Jef is Greater City Providence's co-founder, editor, and publisher. He grew up on Cape Cod and lived in Boston; Portland, Maine; and New York before settling in Providence. In addition to urbanism, Jef is interested in art, design, and ice cream. Please feel free to contact Jef if you have any question or comments about Greater City Providence.


  • Why are they stupidly requiring the cars be registered in Rhode Island and not get more specific and require it to be Providence? What’s the rationale behind that?

  • I for one have drive a car registered to my business, which is in East Providence, so it would really help me out.

  • Jim, I’m not sure why you keep pounding away at the registered in PVD thing (not even sure what that means…that the registrant’s lives in PVD, I’m guessing).
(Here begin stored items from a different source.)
(** The settled children all land in the tree, which stays well formed. *)
Lemma kids_settled_keys P AD st p cs : forall t0 t,
  kids_settled (Settled P AD st) AD p cs t0 t ->
  (forall k, is_Some (t0 !! k) -> is_Some (t !! k)) /\
  (forall name ce, (name, ce) ∈ cs -> Exclude AD (Path_Join p name) = false -> is_Some (t !! name)) /\
  (tree_wf t0 -> tree_wf t).
Proof.
  induction cs as [|[name ce] cs IH]; intros t0 t H; simpl in H.
  - subst t. split; [auto|]. split; [|auto].
    intros name ce Hin. apply elem_of_nil in Hin as [].
  - destruct (Exclude AD (Path_Join p name)) eqn:Ex.
    + destruct (IH t0 t H) as (Hk & Hn & Hw). split; [exact Hk|]. split; [|exact Hw].
      intros name' ce' Hin Hx. apply elem_of_cons in Hin as [[= -> ->]|Hin]; [congruence|].
      exact (Hn name' ce' Hin Hx).
    + destruct H as (rc & Hs & H). destruct (Settled_hash _ _ _ _ _ _ Hs) as (hh & Hrc & Hhh).
      unfold tree_add in H. rewrite Hrc in H.
      destruct (IH _ t H) as (Hk & Hn & Hw). unfold Tree in *. split; [|split].
      * intros k Hk0. apply Hk. destruct (decide (k = name)) as [->|Hne];
          [rewrite lookup_insert_eq; eauto | rewrite lookup_insert_ne by congruence; exact Hk0].
      * intros name' ce' Hin Hx. apply elem_of_cons in Hin as [[= -> ->]|Hin].
        -- apply Hk. rewrite lookup_insert_eq. eauto.
        -- exact (Hn name' ce' Hin Hx).
      * intros Hw0. apply Hw. apply map_Forall_insert_2; [eauto | exact Hw0].
Qed.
  • If your car is registered to at a Providence address, then Providence gets to collect the car tax on it. If it is registered in another community, that community collects the car tax while the car is parked on a Providence street.

    I don’t know what the DMV says about in-state registration changes. Do you have to update the address on your registration within a certain time period of moving, like you are supposed to get a Rhode Island drivers license within a certain amount of time after moving to the state?

  • Out of state – “Within 30 days of moving to Rhode Island you must obtain a new title and registration for your vehicle.”

    In state – Maximum 10 days to change address with DMV following moving within state.

  • So Providence is not saying you need to be registered in town, but the DMV seems to be saying you do.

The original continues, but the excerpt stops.